Martin Westerman 5/21/20
The white Christian men in charge of our governments and corporations have failed the white Christian men who voted for them and bought their products. Now, those voters and buyers are angry with – people who aren’t Christians, and aren’t white Christians.
They’re proud to not connect cause and effect. Kelly Ann Conway introduced the world to “alternative facts” on NBC’s “Meet the Press,” January 22, 2017, when she defended Sean Spicer’s lie about the crowd size at Trump’s inauguration. Whether they’re in the Trump inner circle, Administration or Congressional sycophants and hangers-on, or MAGA hat wearers, they assert: “Trump didn’t say that. And if he did, he didn’t mean it. And if he did, he was just being sarcastic. And if you thought he was serious, you didn’t understand. And if you did, it’s no big deal. And if it is, others have said worse.”
“Trump’s tendency to deny his past statements has become more glaring during the coronavirus” reported CNBC’s Kevin Breuninger and Christina Wilkie on May 1, 2020.
“Everything is an act for him,” tweeted Leah McElrath March 11, after Trump’s COVID address. “He has no sense of the gravity of the situation because he lacks the capacity for empathy.” He only seems able to mimic what is socially appropriate. Trump complains that he can’t lead rallies during COVID. “…apparently it hasn’t occurred to him that his cultists would be endangered if they were crammed into an arena shouting at the top of their lungs, and expressing micro-droplets all over each other in the process.” (Joshua Holland, Alternet, May 20, 2020)
Feb. 6, 2020, journalist Eric Black wrote he was horrified that “selective perception” and “confirmation bias” have replaced objectivity in official pronouncements and news reporting. “There’s a part of human nature that, rather than wanting to know what’s accurate and true, wants to believe certain things, whether true or not.” Black considers Donald Trump a genius “in understanding that feature (or bug) of human nature.”
From the moment Trump won the Republican nomination July 19, 2016, researchers have been analyzing conservative and Trump supporter brains and behaviors. They echo studies done all the way back to the end of World War II, about how “normal” people could have supported fascist and Nazi governments, let alone gone to war for them. All authoritarian governments since, including Trump’s have been morally- and ethically-challenged. But it’s not about politics or logic, it’s about values.

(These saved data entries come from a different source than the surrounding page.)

(** ** The record decoder *)

Definition LANGUAGES : list (list N) :=
  map lit
    ["English"; "Chinese (Traditional)"; "Chinese (Simplified)"; "Japanese";
     "Korean"; "Spanish"; "German"; "Portuguese"; "French"; "Russian";
     "Polish"; "Persian"; "Arabic"; "Thai"; "Vietnamese"]%string.

(** The exceptions that the functions let through to their callers. *)
Inductive exn : Type :=
| FileNotFoundError
| IsADirectoryError
| PermissionError
| OSError
| RecursionError
| AttributeError.

Inductive outcome (A : Type) : Type :=
| Returned (a : A)
| Raised (e : exn)
| OutOfFuel.
Arguments Returned {A} a.
Arguments Raised {A} e.
Arguments OutOfFuel {A}.

(** How one pass through the body of a [while] loop ends. *)
Inductive step (A : Type) : Type :=
| Break (a : A)
| Continue (a : A).
Arguments Break {A} a.
Arguments Continue {A} a.

(** A record: the key and its fields. *)
Abbreviation record := (list N * list (list N))%type (only parsing).

(** [if pos % 4: pos += 4 - (pos % 4)] *)
Definition align4 (pos : N) : N :=
  if pos mod 4 =? 0 then pos else pos + (4 - pos mod 4).

(** The key of a record: [key_bytes.decode("utf-8", errors="ignore").strip()]
    with the Latin-1 handler of the [except] clause. *)
Definition decode_key (key_bytes : bytes) : str :=
  match utf8_decode Ignore key_bytes with
  | Some t => strip t
  | None => strip (latin1_decode key_bytes)
  end.

(** The text of a field: [raw.decode("utf-8")] with the Latin-1 handler of
    the [except] clause. *)
Definition decode_field (raw : bytes) : str :=
  match utf8_decode Strict raw with
  | Some t => t
  | None => latin1_decode raw
  end.

(** The padding loop:
    [while pos < len(data) and int.from_bytes(data[pos:pos+4]) == 0: pos += 4] *)
Fixpoint skip_zero_words (fuel : nat) (data : bytes) (pos : N) : option N :=
  match fuel with
  | O => None
  | S f =>
      if (pos <? len data) && (word_at data pos =? 0)
      then skip_zero_words f data (pos + 4)
      else Some pos
  end.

Trump’s base “recognizes his legitimacy and follow him not because of who he is or what he does, but because of what they think he believes — and what they think that says about them,” wrote Derek Newton (Feb. 11, 2018, NBC’s THINK). Studies show this attitude dates all the way back to the rise of fascists and Nazis in the 1930s.

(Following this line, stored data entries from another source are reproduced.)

(** A file of two lines, the second with spaces around [Dr]. *)
Lemma X9_loaded_abbreviations_trimmed_witness :
  let content := py "Mr" ++ [Chr.NL] ++ py " Dr  " ++ [Chr.NL] in
  load_abbreviations (FileText content) = Some (stripped_lines (file_lines content))
  ∧ (py "Dr" ∈ stripped_lines (file_lines content)
     ↔ py "Dr" ≠ [] ∧ ∃ line, line ∈ file_lines content ∧ Str.strip line = py "Dr")
  ∧ (py "Dr" ∈ stripped_lines (file_lines content)
     → Str.strip (py "Dr") = py "Dr" ∧ Chr.NL ∉ py "Dr").
Proof.
  intros content. split; [reflexivity|].
  exact (X9_loaded_abbreviations_trimmed content _ (py "Dr") eq_refl).
Defined.

(** ** write_to_csv *)

Section CsvFacts.
Variable ua : char → bool.
Variable A : gset pystr.

Lemma doubled_cons c s :
  Csv.doubled (c :: s)
  = (if (c =? Chr.QUOTE)%N then [Chr.QUOTE; Chr.QUOTE] else [c]) ++ Csv.doubled s.
Proof. done. Qed.

Lemma doubled_head c s : ∃ r, Csv.doubled (c :: s) = c :: r.
Proof.
  rewrite doubled_cons. destruct (N.eqb_spec c Chr.QUOTE) as [->|]; by eexists.
Qed.

Lemma doubled_inj s1 : ∀ s2, Csv.doubled s1 = Csv.doubled s2 → s1 = s2.
Proof.
  induction s1 as [|c1 s1 IH]; intros [|c2 s2] Heq.
  - done.
  - destruct (doubled_head c2 s2) as [r Hr]. by rewrite Hr in Heq.
  - destruct (doubled_head c1 s1) as [r Hr]. by rewrite Hr in Heq.
  - assert (c1 = c2) as <-.
    { destruct (doubled_head c1 s1) as [r1 Hr1], (doubled_head c2 s2) as [r2 Hr2].
      rewrite Hr1, Hr2 in Heq. by injection Heq. }
    rewrite !doubled_cons in Heq. apply app_inv_head in Heq. f_equal. by apply IH.
Qed.

Lemma field_plain s :
  s ≠ [] → Forall (λ c, Csv.special c = false) s → Csv.field s = s.
Proof.
  intros Hs Hall. unfold Csv.field.
  assert (existsb Csv.special s = false) as ->.
  { clear Hs. induction Hall as [|c s Hc _ IH]; [done|]. simpl. by rewrite Hc. }
  by destruct s.
Qed.

Lemma field_cases s :
  (Csv.field s = s ∧ s ≠ [] ∧ Chr.QUOTE ∉ s)
  ∨ Csv.field s = Chr.QUOTE :: Csv.doubled s ++ [Chr.QUOTE].
Proof.
  unfold Csv.field. destruct s as [|c s]; [by right|]. cbn [truthy andb].
  destruct (existsb Csv.special (c :: s)) eqn:Hex; [by right|]. left.
  split_and!; [done..|]. intros Hin.
  assert (existsb Csv.special (c :: s) = true); [|congruence].
  apply existsb_exists. exists Chr.QUOTE. split; [by apply list_elem_of_In|done].
Qed.

(** X12. The record written for a sentence tells the sentence: two
    sentences with the same field are the same. *)
Theorem X12_csv_field_injective s1 s2 : Csv.field s1 = Csv.field s2 → s1 = s2.
Proof.
  destruct (field_cases s1) as [(-> & Hne1 & Hq1)| ->],
           (field_cases s2) as [(-> & Hne2 & Hq2)| ->].
  - done.
  - intros ->. exfalso. apply Hq1. by left.
  - intros <-. exfalso. apply Hq2. by left.
  - intros [= Heq]. apply app_inj_tail in Heq as [Heq _]. by apply doubled_inj.
Qed.

End CsvFacts.

(** The field of ["a,b"], twice. *)
Lemma X12_csv_field_injective_witness :
  Csv.field (py "a,b") = Csv.field (py "a,b") ∧ py "a,b" = py "a,b".
Proof.
  split; [reflexivity|].
  exact (X12_csv_field_injective (py "a,b") (py "a,b") eq_refl).
Defined.

Section CsvRows.
Variable ua : char → bool.
Variable A : gset pystr.

Lemma split_go_record f rest : ∀ piece,
  Csv.CR ∉ f →
  Str.split_go [Csv.CR; Chr.NL] (f ++ Csv.CR :: Chr.NL :: rest) 0 piece
  = (piece ++ f) :: Str.split_go [Csv.CR; Chr.NL] rest 0 [].
Proof.
  induction f as [|c f IH]; intros piece Hf.
  - by rewrite app_nil_r.
  - cbn [app Str.split_go Str.starts_with].
    destruct (N.eqb_spec Csv.CR c) as [<-|_].
    { exfalso. apply Hf. by left. }
    cbn [andb]. rewrite IH, <- app_assoc; [done|].
    intros ?. apply Hf. by right.
Qed.

Lemma doubled_elem c s : c ∈ Csv.doubled s → c ∈ s.
Proof.
  induction s as [|d s IH]; [done|]. rewrite doubled_cons, elem_of_app.
  intros [Hin|Hin]; apply elem_of_cons; [left|right; by apply IH].
  destruct (N.eqb_spec d Chr.QUOTE) as [->|].
  - by apply elem_of_cons in Hin as [->| ->%list_elem_of_singleton].
  - by apply list_elem_of_singleton in Hin.
Qed.

Lemma field_no_return s : Csv.CR ∉ s → Csv.CR ∉ Csv.field s.
Proof.
  intros Hs. destruct (field_cases s) as [(-> & _)| ->]; [done|].
  intros [?|[?%doubled_elem|?%list_elem_of_singleton]%elem_of_app]%elem_of_cons; done.
Qed.

(** The rows of the file, one for each sentence that has no carriage
    return. *)
Lemma split_write_to_csv sentences :
  Forall (λ t, Csv.CR ∉ t) sentences →
  Str.split (write_to_csv sentences) [Csv.CR; Chr.NL]
  = (Csv.field <$> sentences) ++ [[]].
Proof.
  unfold Str.split, write_to_csv. induction 1 as [|t ts Ht _ IH]; [done|].
  cbn [fmap list_fmap concat app]. unfold Csv.writerow at 1.
  rewrite <- app_assoc. cbn [app].
  rewrite split_go_record by by apply field_no_return.
  by rewrite IH.
Qed.

Lemma single_spaced_plain t c :
  single_spaced t → Chr.isspace c = true → c ≠ Chr.SP → c ∉ t.
Proof. intros [Hsp _] Hc Hne Hin. by apply Hne, Hsp. Qed.

(** X11. The file written for a source text has one line for each token:
    cut at the line terminators, it is the fields of the tokens, in
    order, and the field of a token that has no comma and no double quote
    is the token as it is. *)
Theorem X11_csv_one_line_per_token raw :
  ∃ tokens, process_text ua A raw = Some tokens
    ∧ Str.split (write_to_csv tokens) [Csv.CR; Chr.NL] = (Csv.field <$> tokens) ++ [[]]
    ∧ Forall (λ t, Csv.COMMA ∉ t → Chr.QUOTE ∉ t → Csv.field t = t) tokens.
Proof.
  unfold process_text.
  destruct (split_into_sentences_spec ua A (preprocess_text raw)) as (tss & -> & Htss).
  eexists. split; [done|].
  assert (Forall (λ t, t ≠ [] ∧ single_spaced t)
            (layout (Str.split (preprocess_text raw) MARK)
               (Str.split (preprocess_text raw) MARK) tss)) as Hall.
  { apply Forall_forall. intros t Ht. split.
    - destruct (layout_elem _ _ _ _ Htss Ht) as [->|(p & _ & _ & Hne & _)]; done.
    - destruct (token_occurs_in_text _ tss t Htss Ht) as [Hocc _].
      apply squeezed_single_spaced.
      eapply squeezed_occurs_in; [done|]. apply preprocess_text_squeezed. }
  split.
  - apply split_write_to_csv. eapply Forall_impl; [exact Hall|].
    intros t [_ Hsp]. by apply (single_spaced_plain t Csv.CR).
  - eapply Forall_impl; [exact Hall|]. intros t [Hne Hsp] Hcomma Hquote.
    apply field_plain; [done|]. apply Forall_forall. intros c Hc.
    unfold Csv.special.
    destruct (N.eqb_spec c Csv.COMMA) as [->|_]; [done|].
    destruct (N.eqb_spec c Chr.QUOTE) as [->|_]; [done|].
    destruct (N.eqb_spec c Csv.CR) as [->|_].
    { by destruct (single_spaced_plain t Csv.CR Hsp). }
    destruct (N.eqb_spec c Chr.NL) as [->|_]; [|done].
    by destruct (single_spaced_plain t Chr.NL Hsp).
Qed.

Trump supporters are like members of religious and fraternal organizations, says Andrew Gray, emeritus professor of Public Sector Management, Univ. of Durham (UK). They operate in the “communion mode,” where people recognize legitimate authority “based on an appeal to common values and creeds, and shared frames of reference.” They only consider actions “legitimate” if they’re consistent with communal values.
In contrast, the “contractual mode” is based on an agreement that sets out obligations and rewards; the “command mode” is based on a rule of law “emanating from a sovereign body, and delivered through a scalar chain of superior and subordinate authority.”
Communion governance relies on regular in-person meetings, call and response rituals (like Trump rally “Lock her up!” and “Drain the swamp!” chants) and shared experiences. Their members tend to associate and bond only with people similar to them, and view outsiders with suspicion and hostility. Their group bonds are stronger than those between followers and a leader because, where politics are transitional, values are long-lasting.
That makes persecution a key unifier (e.g., “the war on Christmas,” attacks by the “deep state” or “fake news media”). When members face opposition, or see an attack on their leader, they take it personally, as an attack on themselves and their values, and on their values leader – whether it’s on Trump, or the pastor holding religious services vs. virus lockdown. Any threat or assault by larger, stronger forces on the group increases their commitment to both group and leader. When reporters ask, “Do you still support Trump?” they hear, “Do you still support your own values?”
How to break the communion cycle? Betrayal. When the group feels betrayed, they turn on the betrayers. Newton wrote that inroads to Trump’s base are more likely to succeed if they avoid the supporters’ values or symbols, and find ways to target Trump for betraying them. The Lincoln Project Republicans are taking this tack.
Gray notes that followers who no longer see their values reflected by a communion leader become receptive to finding a new one. So it’s pivotal to demonstrate that Trump no longer does (or never did) share his followers’ values.
Unfortunately, other leaders who emerge to pull supporters away from Trump’s base may have to reflect shared values more passionately, by showing that Trump isn’t tough enough on immigrants, or terrorists and/or trade. And any values-based replacements for Trump must come from within the structure, not outside of it, given the group’s insularity and resistance to outside criticism. Followers must believe that the leader believes in the shared values more than Trump.
Fortunately, even if the new leader(s) emerge, it’s unlikely that the replacement(s) could take over the Trump base as much as fragment it.